Europririn T (Aspirin) (acetylsalicylic acid) is excreted in breast milk, which increases the risk of bleeding in a child due to dysfunction of platelets, and therefore should not be applied Europririn T (Aspirin) in the mother during lactation.

Special instructions

Europririn T (Aspirin) with caution used in patients with liver diseases and kidney, bronchial asthma, erosive and ulcerative lesions, and bleeding from the digestive tract in history, with increased bleeding or while holding anticoagulant therapy, decompensated congestive heart failure.

Europririn T (Aspirin) even in small doses reduces the excretion of uric acid from the organism that can cause an acute attack of gout in predisposed patients. When conducting long-term therapy and / or use of Europririn T (Aspirin) in high doses required medical supervision and regular monitoring of hemoglobin levels.

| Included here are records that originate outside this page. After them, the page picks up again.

(** The store an update leaves satisfies what the store it found satisfies
    and the statements of its transaction, all accepted, establish. *)
Lemma put_outcome (P : store -> Prop) (s : store) (fault : option nat)
      (eventId : Z) (json : option Request.t) :
  P s ->
  (forall data rule title st et venueId e0,
      json = Some data ->
      validateRequiredFields data = None ->
      Sql.select_event eventId s = Some e0 ->
      parse_recurrence parseRRule data = inr rule ->
      Request.title data = Some title ->
      Request.startTime data = Some st ->
      Request.endTime data = Some et ->
      Request.venueId data = Some venueId ->
      ensures (eq s)
        (update_statements today eventId
           (template_row data rule title st et venueId)
           (or_else (Request.updateScope data) "all") rule)
        (fun _ => P)) ->
  P (cur (snd (put_api_events parseRRule today eventId json
                 (connect s fault)))).
Proof.
  intros Hs Hbody. unfold put_api_events. rewrite try_ret_state.
  destruct json as [data |]; [| exact Hs].
  destruct (validateRequiredFields data) eqn:Hv; [exact Hs |].
  unfold bind at 1, query. cbv beta iota. simpl (cur (connect s fault)).
  destruct (Sql.select_event eventId s) as [e0 |] eqn:He; [| exact Hs].
  destruct (parse_recurrence parseRRule data) as [m | rule] eqn:Hp;
    [exact Hs |].
  destruct (Request.title data) as [title |] eqn:Ht; [| exact Hs].
  destruct (Request.startTime data) as [st |] eqn:Hst; [| exact Hs].
  destruct (Request.endTime data) as [et |] eqn:Het; [| exact Hs].
  destruct (Request.venueId data) as [venueId |] eqn:Hvn; [| exact Hs].
  cbv zeta. unfold connect.
  apply block_cases with (Applied := P).
  - apply update_statements_tx.
  - now apply (Hbody data rule title st et venueId e0).
  - apply ro_read_bind. intros e. apply ro_read_bind. intros l. apply ro_ret.
  - exact Hs.
  - trivial.
Qed.

End UpdateOutcome.

(** ** The statements of an update of the whole series *)

Section UpdateEffects.

Variable today : date.
Variable eventId : Z.
Variable s : store.

Let tables_kept (s1 : store) : Prop :=
  Event_Instances s1 = Event_Instances s
  /\ Event_Instances_seq s1 = Event_Instances_seq s
  /\ Event_Exceptions s1 = Event_Exceptions s.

The use of Europririn T (Aspirin) as anti-inflammatory drugs in a daily dose of 5-8 g is limited due to the high probability of adverse effects from the gastrointestinal tract.

Before surgery to reduce bleeding during surgery and postoperative period should stop taking salicylates for 5-7 days.

During prolonged therapy is necessary to conduct a general analysis of blood and study of occult blood.

The use of Europririn T (Aspirin) is contraindicated in pediatrics, as in the case of viral infection in children under the influence of Europririn T (Aspirin) increases the risk of developing Reye syndrome. Symptoms of Reye syndrome are prolonged vomiting, acute encephalopathy, liver enlargement.

Duration of treatment (without consulting a doctor) with Europririn T (Aspirin) should not exceed 7 days when administered as analgesic and more than 3 days as an antipyretic.

During treatment the patient should abstain from alcohol.

Precautionary measures

Undesirable combined use with other NSAIDs and glucocorticoids. For 5-7 days before surgery should stop taking.

The probability of NSAID-gastropathy decreases in the appointment after a meal, use of tablets with buffer additives or coated with a special enteric-soluble shell. The risk of hemorrhagic complications is minimal when used in doses less than 100 mg / day.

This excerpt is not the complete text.